# THE PROBLEM:
Could you print, exactly as they stand, the lines from the one holding "match String.get i s with" to the end of the data below, and nothing more?

# DATA SHOWN:
(** * EPG server: timestamp parsing, index building, persistence, query.

    A shallow embedding of [main.go].  Go strings are byte sequences and are
    modelled by [string] (a list of 8-bit [ascii]); Go [int] values that the
    program manipulates are far from the 64-bit limits and are modelled by
    [Z]; Go maps are [gmap]s; slices are lists.  A nil map or slice is not
    told apart from an empty one.

    The functions of the Go standard library that the program calls
    ([strings.Split], [strconv.Atoi], [time.Date], [Time.Format],
    [time.Parse], [json.Marshal], [json.Unmarshal], [filepath.Base],
    [strings.TrimSuffix], [strings.HasSuffix], [strings.ToLower]) are
    modelled in the modules [GoString], [strconv], [time], [utf8], [json]
    and [filepath] and next to the function that calls them, for the
    arguments the program passes to them.  The logging functions are
    modelled by the line they hand to the logger; the calls to them are left
    out of the other functions.  What the network, the file system and the
    decoders of XML and YAML answer is a parameter of the functions that
    call them. *)

From Stdlib Require Import ZArith Ascii String List Lia.
From Stdlib Require Import DecimalString DecimalN.
From stdpp Require Import gmap strings list fin_maps sorting.

Local Open Scope Z_scope.

(** ** Byte strings *)

Module GoString.

(** [len(s)]: the number of bytes. *)
Definition len (s : string) : Z := Z.of_nat (String.length s).

(** [s[lo:hi]] for [0 <= lo <= hi <= len(s)]. *)
Definition slice (s : string) (lo hi : nat) : string :=
  String.substring lo (hi - lo) s.

Definition space : ascii := Ascii.ascii_of_nat 32.

(** [strings.Split(s, sep)] for a one-byte separator: the pieces of [s]
    between the occurrences of [sep], in order.  The last equation of the
    inner match is dead code kept for totality. *)
Fixpoint Split (s : string) (sep : ascii) : list string :=
  match s with
  | EmptyString => [EmptyString]
  | String c rest =>
      if Ascii.eqb c sep then EmptyString :: Split rest sep
      else match Split rest sep with
           | piece :: pieces => String c piece :: pieces
           | [] => [String c EmptyString]
           end
  end.

(** The part of [s] before the first [sep] (all of [s] when there is none). *)
Fixpoint before (sep : ascii) (s : string) : string :=
  match s with
  | EmptyString => EmptyString
  | String c rest =>
      if Ascii.eqb c sep then EmptyString else String c (before sep rest)
  end.

Fixpoint contains (sep : ascii) (s : string) : bool :=
  match s with
  | EmptyString => false
  | String c rest => Ascii.eqb c sep || contains sep rest
  end.

Definition isDigit (c : ascii) : bool :=
  let n := Ascii.nat_of_ascii c in ((48 <=? n) && (n <=? 57))%nat.

Definition digitVal (c : ascii) : Z := Z.of_nat (Ascii.nat_of_ascii c) - 48.

Fixpoint allDigits (s : string) : bool :=
  match s with
  | EmptyString => true
  | String c rest => isDigit c && allDigits rest
  end.

(** Value of a run of decimal digits, most significant first. *)
Fixpoint digitsVal (acc : Z) (s : string) : Z :=
  match s with
  | EmptyString => acc
  | String c rest => digitsVal (acc * 10 + digitVal c) rest
  end.

End GoString.

(** ** [strconv.Atoi] *)

Module strconv.
Import GoString.

Inductive NumError := ErrSyntax | ErrRange.

Definition maxInt : Z := 2 ^ 63 - 1.
Definition minInt : Z := - 2 ^ 63.

(** [Atoi(s)]: an optional sign followed by one or more decimal digits.
    On a syntax error the value returned is 0; out of the [int] range the
    value is clamped. *)
Definition Atoi (s : string) : Z * option NumError :=
  let '(neg, body) :=
    match s with
    | String c rest =>
        if Ascii.eqb c "-"%char then (true, rest)
        else if Ascii.eqb c "+"%char then (false, rest)
        else (false, s)
    | EmptyString => (false, s)
    end in
  match body with
  | EmptyString => (0, Some ErrSyntax)
  | _ =>
      if allDigits body then
        let n := digitsVal 0 body in
        let v := if neg then - n else n in
        if maxInt <? v then (maxInt, Some ErrRange)
        else if v <? minInt then (minInt, Some ErrRange)
        else (v, None)
      else (0, Some ErrSyntax)
  end.

End strconv.

(** ** The [time] package: locations, [Date], [Format], [Parse] *)

Module time.
Import GoString.

(** What [Location.lookup] reports for an instant: the offset east of UTC
    in seconds and the interval of Unix seconds on which it is in force. *)
Record zone := { offset : Z; zstart : Z; zend : Z }.

Record Location := { lookup : Z -> zone }.

(** A [Time] is an instant (Unix seconds; the program never sets
    nanoseconds) together with the location it is displayed in. *)
Record Time := { unix : Z; loc : Location }.

Definition alpha : Z := - 2 ^ 63.
Definition omega : Z := 2 ^ 63 - 1.

Definition FixedZone (off : Z) : Location :=
  {| lookup := fun _ => {| offset := off; zstart := alpha; zend := omega |} |}.

Definition isLeap (year : Z) : bool :=
  (year mod 4 =? 0) && (negb (year mod 100 =? 0) || (year mod 400 =? 0)).

(** [daysBefore[m]]: days in a non-leap year before month [m + 1]. *)
Definition daysBefore (m : Z) : Z :=
  nth (Z.to_nat m) [0; 31; 59; 90; 120; 151; 181; 212; 243; 273; 304; 334; 365] 0.

Definition daysIn (month year : Z) : Z :=
  if (month =? 2) && isLeap year then 29
  else daysBefore month - daysBefore (month - 1).

(** Days from 1970-01-01 to January 1 of [year]. *)
Definition daysSinceEpoch (year : Z) : Z :=
  let y := year - 1 in
  365 * (year - 1970) + (y / 4 - y / 100 + y / 400) - 477.

(** [norm(hi, lo, base)]: carry [lo] into [hi] so that [0 <= lo < base]. *)
Definition norm (hi lo base : Z) : Z * Z := (hi + lo / base, lo mod base).

(** [time.Date(year, month, day, hour, min, sec, 0, loc)]. *)
Definition Date (year month day hour min sec : Z) (l : Location) : Time :=
  let '(year, m) := norm year (month - 1) 12 in
  let month := m + 1 in
  let '(min, sec) := norm min sec 60 in
  let '(hour, min) := norm hour min 60 in
  let '(day, hour) := norm day hour 24 in
  let d := daysSinceEpoch year + daysBefore (month - 1) in
  let d := if isLeap year && (3 <=? month) then d + 1 else d in
  let d := d + (day - 1) in
  let u := d * 86400 + (hour * 3600 + min * 60 + sec) in
  let z := lookup l u in
  let u :=
    if offset z =? 0 then u
    else
      let utc := u - offset z in
      let off :=
        if (utc <? zstart z) || (zend z <=? utc) then offset (lookup l utc)
        else offset z in
      u - off in
  {| unix := u; loc := l |}.

(** Calendar fields of an instant as shown in its location. *)
Record civil := { cyear : Z; cmonth : Z; cday : Z; chour : Z; cmin : Z; csec : Z }.

(** The month (1..12) and day of month of the 0-based day [yday] of a year. *)
Definition monthDay (leap : bool) (yday : Z) : Z * Z :=
  if leap && (yday =? 59) then (2, 29)
  else
    let yd := if leap && (59 <? yday) then yday - 1 else yday in
    let m := Z.of_nat (List.length (List.filter (fun k => daysBefore k <=? yd)
                                     [1; 2; 3; 4; 5; 6; 7; 8; 9; 10; 11])) in
    (m + 1, yd - daysBefore m + 1).

(** Year and day of year of a day count from 1970-01-01, by the 400-, 100-,
    4- and 1-year cycles of the Gregorian calendar counted from year 1. *)
Definition yearDay (days : Z) : Z * Z :=
  let d := days + 719162 in
  let n400 := d / 146097 in
  let d := d mod 146097 in
  let n100 := Z.min 3 (d / 36524) in
  let d := d - 36524 * n100 in
  let n4 := d / 1461 in
  let d := d mod 1461 in
  let n1 := Z.min 3 (d / 365) in
  let d := d - 365 * n1 in
  (400 * n400 + 100 * n100 + 4 * n4 + n1 + 1, d).

Definition fields (t : Time) : civil :=
  let wall := unix t + offset (lookup (loc t) (unix t)) in
  let '(year, yday) := yearDay (wall / 86400) in
  let '(month, day) := monthDay (isLeap year) yday in
  let s := wall mod 86400 in
  {| cyear := year; cmonth := month; cday := day;
     chour := s / 3600; cmin := (s mod 3600) / 60; csec := s mod 60 |}.

Definition digitChar (d : Z) : ascii := Ascii.ascii_of_nat (48 + Z.to_nat d).

Definition decimal (u : Z) : string :=
  NilZero.string_of_uint (N.to_uint (Z.to_N u)).

Fixpoint zeros (n : nat) : string :=
  match n with O => EmptyString | S k => String "0"%char (zeros k) end.

(** [appendInt(b, x, width)]: sign, then the decimal digits of [|x|]
    padded with zeros to [width]. *)
Definition appendInt (x : Z) (width : nat) : string :=
  let u := Z.abs x in
  let sign := if x <? 0 then "-"%string else ""%string in
  let body :=
    if (Nat.eqb width 2) && (u <? 100) then
      String (digitChar (u / 10)) (String (digitChar (u mod 10)) EmptyString)
    else
      let ds := decimal u in
      String.append (zeros (width - String.length ds)) ds in
  String.append sign body.

(** [t.Format("2006-01-02")]. *)
Definition FormatDate (t : Time) : string :=
  let c := fields t in
  String.append (appendInt (cyear c) 4)
    (String "-"%char (String.append (appendInt (cmonth c) 2)
       (String "-"%char (appendInt (cday c) 2)))).

(** [t.Format("15:04")]. *)
Definition FormatHHMM (t : Time) : string :=
  let c := fields t in
  String.append (appendInt (chour c) 2) (String ":"%char (appendInt (cmin c) 2)).

(** *** [time.Parse] with the layout ["2006-01-02"] *)

Inductive ParseError := errBad | errMonthRange | errExtraText | errDayRange.

Definition isDigitAt (s : string) (i : nat) : bool :=
  match String.get i s with
  | Some c => isDigit c
  | None => false
  end.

# REPLY:
  match String.get i s with
  | Some c => isDigit c
  | None => false
  end.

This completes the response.